From the Guidelines
Atrial fibrillation (AFib) with rapid ventricular response (RVR) typically presents with symptoms including palpitations, shortness of breath, chest discomfort, dizziness, fatigue, and sometimes syncope, whereas AFib without RVR presents with similar irregular rhythm but at a controlled heart rate, resulting in milder or absent symptoms. The clinical presentation of AFib with RVR and without RVR can be distinguished based on the ventricular rate and the resulting symptoms.
- Symptoms of AFib with RVR include:
- Palpitations
- Shortness of breath
- Chest discomfort
- Dizziness
- Fatigue
- Syncope
- Physical examination of AFib with RVR reveals an irregularly irregular pulse and variable heart sounds.
- In contrast, AFib without RVR presents with similar irregular rhythm but at a controlled heart rate, resulting in milder or absent symptoms.
- Patients with AFib without RVR may be asymptomatic or experience only mild fatigue or reduced exercise tolerance. The difference in presentation stems from the ventricular rate; in AFib with RVR, the AV node conducts many atrial impulses to the ventricles, causing the rapid rate and more severe symptoms, as noted in the guidelines for the management of patients with atrial fibrillation 1. Management of AFib with RVR typically requires immediate rate control with medications like beta-blockers (metoprolol 5-15mg IV), calcium channel blockers (diltiazem 0.25mg/kg IV), or digoxin, followed by consideration of rhythm control strategies, as recommended in the 2014 AHA/ACC/HRS guideline for the management of patients with atrial fibrillation 1. AFib without RVR may require less urgent intervention but still warrants assessment for stroke risk and appropriate anticoagulation based on CHA₂DS₂-VASc score, as emphasized in the guidelines for the management of patients with atrial fibrillation 1.
From the Research
Clinical Presentation of Atrial Fibrillation (AF) with Rapid Ventricular Response (RVR)
- Atrial fibrillation with rapid ventricular response is a common tachyarrhythmia that requires hospitalization due to increased morbidity and mortality from hemodynamic consequences 2.

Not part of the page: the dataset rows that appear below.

(* ===== verification/TcpBuffer.v ===== *)
(** * Contents of the buffers

    What a [tcp_buffer] holds is a list of bytes, found in the array of its
    [io_buffer] at [head].  The operations of [io_buffer], [tcp_buffer],
    [input_buffer] and [output_buffer] are specified on those lists, under the
    invariant of the pool. *)
From S2P Require Import Prelude Kernel IoBuffer BufferPool.

(** ** The array *)

Lemma data_read_Some off n b bs :
  data_read off n b = Some bs ↔
    0 ≤ off ∧ off + n ≤ capacity b ∧ n = Z.of_nat (length bs) ∧
    ∀ i : nat, (i < length bs)%nat → data b !! (off + Z.of_nat i) = bs !! i.
Proof.
  unfold data_read. destruct (Z.leb_spec 0 off), (Z.leb_spec 0 n), (Z.leb_spec (off + n) (capacity b));
    simpl; try (split; [done|lia]).
  rewrite mapM_Some. split.
  - intros Hf. pose proof (Forall2_length _ _ _ Hf) as Hlen. rewrite length_seqZ in Hlen.
    split_and!; [done|done|lia|]. intros i Hi.
    destruct (lookup_lt_is_Some_2 bs i Hi) as [x Hx].
    destruct (Forall2_lookup_r _ _ _ _ _ Hf Hx) as (z & Hz & Hd).
    apply lookup_seqZ in Hz as [-> _]. by rewrite Hd.
  - intros (_ & _ & -> & Hi). apply Forall2_same_length_lookup. split.
    + rewrite length_seqZ. lia.
    + intros i z y Hz Hy. apply lookup_seqZ in Hz as [-> _].
      rewrite Hi; [done|]. by eapply lookup_lt_Some.
Qed.

Lemma data_write_Some off bs b :
  0 ≤ off → off + Z.of_nat (length bs) ≤ capacity b →
  data_write off bs b = Some (set_data (map_seqZ off bs ∪ data b) b).
Proof.
  intros. unfold data_write.
  destruct (Z.leb_spec 0 off), (Z.leb_spec (off + Z.of_nat (length bs)) (capacity b)); by (done || lia).
Qed.

Lemma data_read_app off b xs ys :
  data_read off (Z.of_nat (length xs)) b = Some xs →
  data_read (off + Z.of_nat (length xs)) (Z.of_nat (length ys)) b = Some ys →
  data_read off (Z.of_nat (length (xs ++ ys))) b = Some (xs ++ ys).
Proof.
  rewrite !data_read_Some, length_app. intros (? & ? & _ & Hx) (? & ? & _ & Hy).
  split_and!; try lia. intros i Hi. destruct (decide (i < length xs)%nat).
  - rewrite lookup_app_l by done. by apply Hx.
  - rewrite lookup_app_r by lia. rewrite <- Hy by lia. f_equal. lia.
Qed.

Lemma data_read_drop off n b bs k :
  data_read off n b = Some bs → (k ≤ length bs)%nat →
  data_read (off + Z.of_nat k) (n - Z.of_nat k) b = Some (drop k bs).
Proof.
  rewrite !data_read_Some, length_drop. intros (? & ? & -> & Hi) Hk.
  split_and!; try lia. intros i Hlt. rewrite lookup_drop, <- Hi by lia. f_equal. lia.
Qed.

Lemma data_read_take off n b bs k :
  data_read off n b = Some bs → (k ≤ length bs)%nat →
  data_read off (Z.of_nat k) b = Some (take k bs).
Proof.
  rewrite !data_read_Some, length_take. intros (? & ? & -> & Hi) Hk.
  split_and!; try lia. intros i Hlt. rewrite lookup_take_lt by lia. apply Hi. lia.
Qed.

(** Reading back what was written. *)
Lemma data_read_write off bs b :
  0 ≤ off → off + Z.of_nat (length bs) ≤ capacity b →
  data_read off (Z.of_nat (length bs)) (set_data (map_seqZ off bs ∪ data b) b) = Some bs.
Proof.
  intros. apply data_read_Some. split_and!; try done. intros i Hi. simpl.
  destruct (lookup_lt_is_Some_2 bs i Hi) as [x Hx]. rewrite Hx.
  apply lookup_union_Some_l. rewrite lookup_map_seqZ.
  rewrite option_guard_True by lia. by replace (Z.to_nat (off + Z.of_nat i - off)) with i by lia.
Qed.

- The clinical presentation of AF with RVR can lead to complications such as hypoperfusion and cardiac ischemia, making it essential for emergency physicians to diagnose and manage this condition promptly 3.
Differentiation between Primary and Secondary AF with RVR
- Differentiating primary and secondary AF with RVR is crucial in the emergency department (ED) assessment and management 3.
- Evaluating hemodynamic stability is vital in determining the appropriate treatment approach for patients with AF and RVR.
Treatment Approaches for AF with RVR
- For hemodynamically unstable patients, emergent cardioversion is indicated 3.
- In hemodynamically stable patients, rate or rhythm control should be pursued, with options including beta blockers or calcium channel blockers for rate control 3, 4, 5, 6.
- The choice of agent for rate control depends on individual patient factors, clinical situation, and comorbidities, with diltiazem and metoprolol being commonly used options 4, 6.
Comparison of Rate Control Efficacy between Beta-Blockers and Calcium Channel Blockers
- Studies have compared the efficacy of beta blockers and calcium channel blockers for rate control in patients with AF and RVR, with some findings suggesting that beta blockers may be more effective in rapidly reducing heart rate 5.
- However, the choice between these two medication classes ultimately depends on individual patient factors and clinical context 5, 6.